‘House of the Dragon’ Cast and Showrunner Break Down That Finale Ending: ‘This Moves the Goal Posts for Suffering’

Did [SPOILER] really mean to kill [SPOILER]?

Note: Spoilers follow below for the “House of the Dragon” finale.

HBO’s “House of the Dragon” finale set the stage for the civil war to come in a heartbreaking way, as the episode ended with the death of Lucerys (Elliot Grihault) at the hands of Aemond’s (Ewan Mitchell) dragon Vhagar, which is the match that lights a flame inside Rhaenyra (Emma D’Arcy) to commit to war against her half-brother Aegon.

Episode 10, titled “The Black Queen,” found Rhaenyra learning of her father Viserys’ (Paddy Considine) death and discovering that Aegon has been crowned king in her stead all in the same conversation. But instead of immediately leaping to war with Aegon and Queen Alicent (Olivia Cooke), Rhaenyra spent most of the episode looking for a way to hold her claim to the throne peacefully.
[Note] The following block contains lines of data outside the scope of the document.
(** What [HTTPClient.Push] sends, before the request goes out. *)
Definition client_push_request (req : PushRequest) (salt : option (list Z)) : res relay_err PushRequest :=
  req' <-! (if (0 <? pu_PoWBits req) && is_blank (pu_PoWNonceB64URL req) then
              nonce <-! findPoWNonce (pu_Mailbox req) (pu_Envelope req) (pu_PoWBits req) 250000 salt;
              Ok (mkPush (pu_Mailbox req) (pu_Envelope req) (pu_TTLSec req) (pu_DelaySec req) (pu_PoWBits req) nonce)
            else Ok req);
  _ <-! PushRequest_Validate req';
  Ok req'.

(** The work a nonce does: the digest, as a number, is below 2^(256 - bits). *)
Definition pow_work (mailbox envelope : string) (nonce : list Z) (bits : Z) : Prop :=
  be_get (Sum256 (pow_input mailbox envelope nonce)) < 2 ^ (256 - bits).

(** ** Validation, characterised *)

Lemma validateMailboxID_ok m : validateMailboxID m = Ok tt <->
  m <> EmptyString /\ slen m <= maxMailboxLen /\ Forall (fun c => mailbox_char c = true) (bytes_of m).
Proof.
  unfold validateMailboxID. rewrite <- forallb_true. destruct m as [|a m]; [by split; [|intros [? _]]|].
  cbn [is_empty negb]. destruct (Z.leb_spec (slen (String a m)) maxMailboxLen) as [H|H]; cbn [rbind].
  - destruct (forallb _ _); split; intros; by destruct_and?.
  - split; [done|]. intros (_ & ? & _). lia.
Qed.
Unfortunately, the death of her son Lucerys at the hands of Aemond is a point of no return, and the look in Rhaenyra’s eyes at the end of the episode foreshadows the bloodshed to come.

“It’s really a bullying sequence, a torture sequence, a chase sequence where Luke is trying to escape,” co-creator and showrunner Ryan Condal explains of the dragon chase sequence in a look inside the episode. “No real hope of Arrax fighting Vhagar and anything good happening at the end of that. But Luke relies on the speed of his dragon and the maneuverability to try to escape, and just when it seems like he has, Vhagar is there waiting for him.”

The big question that fans of the show and George R.R. Martin’s book series were left with was, did Aemond mean to kill his nephew?

“I think what you’re seeing in that moment there is the last vestiges of the little boy that’s left in Aemond, and maybe he was trying to scare Luke, but I don’t think ultimately he intended to kill him,” Condal explained. “But now he’s done it and he has to decide whether or not he’s gonna own it in his travel back to King’s Landing. Because obviously if the usurping of the throne and them crowning Aegon in the dragon pit wasn’t the start of the war, certainly killing one of the Queen’s sons is.”

Mitchell, who plays Aemond, understands where the character’s hatred towards Lucerys is coming from.

Ewan Mitchell as Aemond in “House of the Dragon” (HBO)

“I think anyone who is wronged like Aemond was and has his eye taken out, you’re gonna feel some sort of hatred whether it’s subconsciously or consciously towards the person who did it,” the actor explained in the same video. “But what Aemond ends up doing in the skies above Storm’s End ultimately starts the domino effect of the Dance of Dragons.”

D’Arcy says the loss of Lucerys will forever change Rhaenyra going forward.

“What I think is really affecting about it within a series where there is a lot of loss, there’s a lot of death, there is lots of pain of different sorts, and yet somehow I think this moves the goal posts for suffering,” D’Arcy said. “Once you’ve lost both your parents and you’ve lost a lover, maybe you think you know grief. And then I think what’s so awful is that losing Luke tells us she knows nothing about grief and completely changes her outlook on the world going forward.”

We’ll see how that results in an all-out war with Aegon and co. in “House of the Dragon” Season 2, which hasn’t yet started filming but is deep in the preparation phase.

Condal previously told TheWrap that “House of the Dragon” will be a shorter close-ended series compared to “Game of Thrones,” so expect to see closure within a couple of seasons.

“This particular story, the one that I’m telling right now, the Dance of the Dragons as the original series, it doesn’t have that breadth to it,” Condal said. “Not to say it’s any less interesting. It’s a really great series. But I think also part of making a series is knowing when to drop the curtain on it and call an end.”